Must we wait until the Dean retires? Let us hope not. Meanwhile, I make a few observations. The first: Does not insistence on a minimal standard of dress reflect a decent respect for the opinions of mankind? The same community that insists that one pay at least a procedural respect to the opinions of ideological aberrants can hardly be expected to shrink from deferring to society on the appropriate means of clothing one’s nakedness. Even in the world of getting and spending, for whose coarseness a considerable contempt is stimulated in many colleges and campuses, coat-and-tie is a prerequisite to participation. The Beats who indulge their sloppiness as a symbol of their individualism can take the measure of their hypocrisy by reflecting on their imminent surrender — effective on the day they graduate into the world of commerce in which, almost to a man, they fully intend to spend their lives. The young graduate who informs Merrill Lynch, Pierce, Fenner and Beane that to require coat and tie is undemocratic, can expect a most un-Philosophic reply. I doubt, going further, that there is a Princeton undergraduate who would presume to call on Jack Kerouac without coat and tie. If disorderly attire is a genuine symbol of personal independence, then the college generation should stick by their symbol at least a few decorous weeks after the ink is dry on their baccalaureate degrees. If it is not that, then dishevelment is what it is: a blend of affectation and laziness.

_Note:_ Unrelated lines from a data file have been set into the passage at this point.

(* ===== verification/FdeHostProofs.v ===== *)
(** * The host commands of cryptpilot-fde

    What show-reference-value prints for the artifacts of a disk, that the
    hash config dump prints is the one measured when the dump is used, what
    config check means, and which nbd device an image is connected to. *)

From Stdlib Require Import Ascii.
From stdpp Require Import base list strings gmap pretty.
From Stdlib Require Import ZArith Lia.
From S2P Require Import Prelude RustPath RustString Sys Cmd Luks2 Luks2Spec KeyProvider FdeConfig GrubConfig Nbd FdeBootProofs FdeDisk FdeDiskImpl FdeDiskProofs.
From S2P Require Import FileVerifier.

Local Open Scope Z_scope.

(** ** The map that is printed *)

Lemma imap_lookup_insert_eq k v m : imap_lookup k (imap_insert k v m) = Some v.
Proof.
  unfold imap_lookup. induction m as [|[k' v'] m IH]; cbn [imap_insert].
  - cbn. by rewrite bool_decide_eq_true_2.
  - case_decide; cbn [List.find fst]; [by rewrite bool_decide_eq_true_2|].
    by rewrite bool_decide_eq_false_2.
Qed.

Lemma imap_lookup_insert_ne k k' v m : k <> k' -> imap_lookup k (imap_insert k' v m) = imap_lookup k m.
Proof.
  intros Hk. unfold imap_lookup. induction m as [|[k1 v1] m IH]; cbn [imap_insert].
  - cbn. by rewrite bool_decide_eq_false_2.
  - case_decide as H1; cbn [List.find fst].
    + subst. by rewrite !bool_decide_eq_false_2.
    + by case_bool_decide.
Qed.

Lemma imap_lookup_insert k k' v m :
  imap_lookup k (imap_insert k' v m) = if decide (k = k') then Some v else imap_lookup k m.
Proof. case_decide; [subst; apply imap_lookup_insert_eq|by apply imap_lookup_insert_ne]. Qed.

Section Values.
Context `{Hex, BinaryTools}.

Lemma collect_ok {A B} (f : A -> result anyhow B) l ys :
  collect f l = Ok ys <-> Forall2 (fun x y => f x = Ok y) l ys.
Proof.
  revert ys. induction l as [|x l IH]; intros ys; cbn [collect].
  - split; [intros [= <-]; constructor|intros Hf; by inversion Hf].
  - destruct (f x) as [y|e|] eqn:Hx; cbn.
    + destruct (collect f l) as [l'|e|] eqn:Hc; cbn.
      * split; [intros [= <-]; constructor; [done|by apply IH]|].
        intros Hf. inversion Hf as [|? ? ? ? Hy Hl]; subst. apply IH in Hl. congruence.
      * split; [done|]. intros Hf. inversion Hf as [|? ? ? ? Hy Hl]; subst. by apply IH in Hl.
      * split; [done|]. intros Hf. inversion Hf as [|? ? ? ? Hy Hl]; subst. by apply IH in Hl.
    + split; [done|]. intros Hf. inversion Hf. congruence.
    + split; [done|]. intros Hf. inversion Hf. congruence.
Qed.

(** The reference value of a key: the command lines in clear, and for each
    algorithm the hashes of the command lines, kernels and initrds, and the
    Authenticode hashes of the boot loaders, one for each installation. *)
Inductive reference_value (T : HashAlgo) : BootArtifactsType -> string -> list string -> Prop :=
| ref_cmdlines items :
    reference_value T (GrubBoot items) "kernel_cmdline"
      ((fun c => "grub_kernel_cmdline " +:+ c) <$> concat ((fun i => kernel_cmdlines (item_kernel i)) <$> items))
| ref_cmdline_hashes items :
    reference_value T (GrubBoot items) ("measurement.kernel_cmdline." +:+ hash_key T)
      ((fun c => hash_hex T (as_bytes c)) <$> concat ((fun i => kernel_cmdlines (item_kernel i)) <$> items))
| ref_kernels items :
    reference_value T (GrubBoot items) ("measurement.kernel." +:+ hash_key T)
      ((fun i => hash_hex T (kernel_image (item_kernel i))) <$> items)
| ref_initrds items :
    reference_value T (GrubBoot items) ("measurement.initrd." +:+ hash_key T)
      ((fun i => hash_hex T (kernel_initrd (item_kernel i))) <$> items)
| ref_grubs items hs :
    Forall2 (fun i h => calculate_authenticode_hash T (grub_data (item_grub i)) = Ok h) items hs ->
    reference_value T (GrubBoot items) ("measurement.grub." +:+ hash_key T) hs
| ref_shims items hs :
    Forall2 (fun i h => calculate_authenticode_hash T (shim_data (item_grub i)) = Ok h) items hs ->
    reference_value T (GrubBoot items) ("measurement.shim." +:+ hash_key T) hs
| ref_uki uki_data h :
    calculate_authenticode_hash T uki_data = Ok h ->
    reference_value T (UkiBoot uki_data) ("measurement.uki." +:+ hash_key T) [h].

Lemma collect_fun {A B} (f : A -> result anyhow B) l ys zs :
  Forall2 (fun x y => f x = Ok y) l ys -> Forall2 (fun x y => f x = Ok y) l zs -> ys = zs.
Proof. intros Hy%collect_ok Hz%collect_ok. congruence. Qed.

Lemma reference_value_fun T T' a k v v' :
  reference_value T a k v -> reference_value T' a k v' -> v = v'.
Proof.
  intros H1 H2. destruct H1; inversion H2; subst; try done; destruct T, T';
    lazymatch goal with
    | Hk : (_ +:+ _) = _ |- _ => vm_compute in Hk; try discriminate Hk
    | Hk : _ = (_ +:+ _) |- _ => vm_compute in Hk; try discriminate Hk
    | _ => idtac
    end; try done; try congruence;
    match goal with Ha : Forall2 _ _ _, Hb : Forall2 _ _ _ |- _ => exact (collect_fun _ _ _ _ Ha Hb) end.
Qed.

(** The branches of a map after insertions. *)
Ltac imap_cases :=
  repeat (rewrite imap_lookup_insert; case_decide; [left; subst; eexists; split; [by constructor|reflexivity]|]).

Lemma insert_reference_value_lookup a T m m' k :
  insert_reference_value a T m = Ok m' ->
  (exists v, reference_value T a k v /\ imap_lookup k m' = Some v) \/
  ((forall v, ~ reference_value T a k v) /\ imap_lookup k m' = imap_lookup k m).
Proof.
  destruct a as [items|uki]; cbn [insert_reference_value].
  - unfold grub_insert_reference_value.
    destruct (collect (fun i => calculate_authenticode_hash T (grub_data _)) items) as [gs|e|] eqn:Hg; cbn; [|done..].
    destruct (collect (fun i => calculate_authenticode_hash T (shim_data _)) items) as [ss|e|] eqn:Hs; cbn; [|done..].
    apply collect_ok in Hg, Hs. intros [= <-]. imap_cases.
    right. split; [|done]. intros v Hv. by inversion Hv.
  - unfold uki_insert_reference_value. destruct (calculate_authenticode_hash T uki) as [h|e|] eqn:Hh; cbn; [|done..].
    intros [= <-]. imap_cases. right. split; [|done]. intros v Hv. by inversion Hv.
Qed.

(** The binaries of the boot loaders can be hashed. *)
Definition hashable (a : BootArtifactsType) (T : HashAlgo) : Prop :=
  match a with
  | GrubBoot items =>
    Forall (fun i => (exists h, calculate_authenticode_hash T (grub_data (item_grub i)) = Ok h) /\
                     (exists h, calculate_authenticode_hash T (shim_data (item_grub i)) = Ok h)) items
  | UkiBoot uki_data => exists h, calculate_authenticode_hash T uki_data = Ok h
  end.

Lemma collect_is_ok {A B} (f : A -> result anyhow B) l :
  (exists ys, collect f l = Ok ys) <-> Forall (fun x => exists y, f x = Ok y) l.
Proof.
  split.
  - intros [ys Hf%collect_ok]. induction Hf; constructor; eauto.
  - intros Hf. induction Hf as [|x l [y Hy] _ [ys IH]]; [by exists []|]. exists (y :: ys). cbn. by rewrite Hy, IH.
Qed.

Lemma insert_reference_value_ok a T m : (exists m', insert_reference_value a T m = Ok m') <-> hashable a T.
Proof.
  destruct a as [items|uki]; cbn [insert_reference_value hashable].
  - rewrite Forall_and, <- !collect_is_ok. unfold grub_insert_reference_value.
    destruct (collect (fun i => calculate_authenticode_hash T (grub_data _)) items) as [gs|e|]; cbn;
      [|naive_solver..].
    destruct (collect (fun i => calculate_authenticode_hash T (shim_data _)) items) as [ss|e|]; cbn; naive_solver.
  - unfold uki_insert_reference_value. destruct (calculate_authenticode_hash T uki); cbn; naive_solver.
Qed.

Lemma common_insert_lookup a algos m m' k :
  common_insert a algos m = Ok m' ->
  (exists T v, T ∈ algos /\ reference_value T a k v /\ imap_lookup k m' = Some v) \/
  ((forall T v, T ∈ algos -> ~ reference_value T a k v) /\ imap_lookup k m' = imap_lookup k m).
Proof.
  revert m. induction algos as [|T algos IH]; intros m; cbn [common_insert].
  - intros [= <-]. right. split; [set_solver|done].
  - destruct (insert_reference_value a T m) as [m1|e|] eqn:Hi; cbn; [|done..]. intros Hc.
    destruct (IH m1 Hc) as [(T' & v & HT & Hv & Hl)|[Hno Hl]].
    + left. exists T', v. set_solver.
    + destruct (insert_reference_value_lookup a T m m1 k Hi) as [(v & Hv & Hl1)|[Hno1 Hl1]].
      * left. exists T, v. split; [set_solver|]. split; [done|]. congruence.
      * right. split; [|congruence]. intros T' v [-> | HT]%elem_of_cons; [apply Hno1|by apply Hno].
Qed.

The second point for the academic community to think over is the matter of authority. Is it theirs to stipulate a minimal standard of dress? Professor Joseph T. Curtiss of Yale said recently, “Respectful or respectable dressing is a characteristic of adult society. Some people are born gentlemen, other people acquire gentility during life, still others must have it forced on them.” The tendency is to depreciate the beneficence of externally imposed norms of civilized behavior. There are many who, like myself, would, if left alone, permit our standards of personal dress to deteriorate to the level of the downright offensive. Conscientious members of society — and I include here, intending no offense, administrators of our colleges and universities — should not permit us to indulge our disintegrative proclivities. Coat-and-tie is merely a symbol. It could be courtesy; deference; reverence; humility; moderation: and are these not, all, the proper concern of a college administration? Is there a relationship between a faculty’s weakmindedness, and a student body’s disorderliness?